Farnesylation of the activated ras oncogene product by
protein farnesyltransferase (FTase) is a critical step for its oncogenic function. Because
squalene synthase and FTase recruit
farnesyl pyrophosphate as a common substrate, we modified
squalene synthase (SS) inhibitors to develop FTase inhibitors. Among the compounds tested, a novel FTase inhibitor termed
J-104,871 inhibited rat brain FTase with an IC50 of 3.9 nM in the presence of 0.6 microM
farnesyl pyrophosphate (FPP), whereas it scarcely inhibited rat brain
protein geranylgeranyltransferase-I or SS. The in vitro inhibition of rat brain FTase by
J-104,871 depends on the FPP concentration but not on the concentration of Ras
peptide. Thus, in vitro studies strongly suggest that J-series compounds have an FPP-competitive nature.

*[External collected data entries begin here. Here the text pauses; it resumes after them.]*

Lemma regex_loop_fires rs : forall i fired s, drop i (rules s) = rs ->
  fires regex_ready regex_mark i s (regex_loop i rs fired s).1 (regex_loop i rs fired s).2.
Proof.
  induction rs as [|r rs IH]; intros i fired s Hd; cbn [regex_loop]; [constructor|].
  apply drop_cons_inv in Hd as [Hr Hd].
  destruct (_ <=? _); [constructor|].
  destruct (same (Type_ (Trigger_ r)) "regex") eqn:Et; cbn [negb]; [|loop_skip IH].
  destruct (categoryEnabled s (Category r)) eqn:Ec; cbn [negb]; [|loop_skip IH].
  destruct (regexResults s !! i) as [[]|] eqn:Ex; cbn [default from_option id negb]; [|loop_skip IH..].
  destruct (lastFired s !! i) eqn:El; [loop_skip IH|].
  destruct (turnBudgetLocked s) as [[] s1] eqn:Eb; cbn [negb]; [|apply budget_refused in Eb; subst; constructor].
  change (set_fired _ _ s1) with (regex_mark i r s1).
  specialize (IH (S i) (fired + 1) (regex_mark i r s1)). pose proof (budget_frame _ _ _ Eb) as Hf.
  destruct (regex_loop (S i) rs (fired + 1) (regex_mark i r s1)) as [out s']. cbn [fst snd] in *.
  replace (effectiveText (regex_mark i r s1) r) with (effectiveText s r) by (by rewrite Hf).
  econstructor; [done|exact Hr| |exact Eb|apply IH; by rewrite Hf].
  apply same_spec in Et. done.
Qed.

J-104,871 also inhibited Ras processing in activated H-ras-transformed NIH3T3 cells with an IC50 value of 3.1 microM. We tested the effects of
lovastatin and
zaragozic acid A, which modify cellular FPP levels, on Ras processing of
J-104,871.
Lovastatin, a hepatic hydroxymenthyl
coenzyme A reductase inhibitor that reduced the cellular FPP pool, increased the activity of
J-104,871, whereas 3 microM
zaragozic acid A, an SS inhibitor that raised the FPP level, completely abrogated the activity of
J-104,871 even at 100 microM. These results suggest that
J-104,871 inhibits FTase in an FPP-competitive manner in whole cells as well as in the in vitro system. Furthermore,
J-104,871 suppressed
tumor growth in nude mice transplanted with activated H-ras-transformed NIH3T3 cells.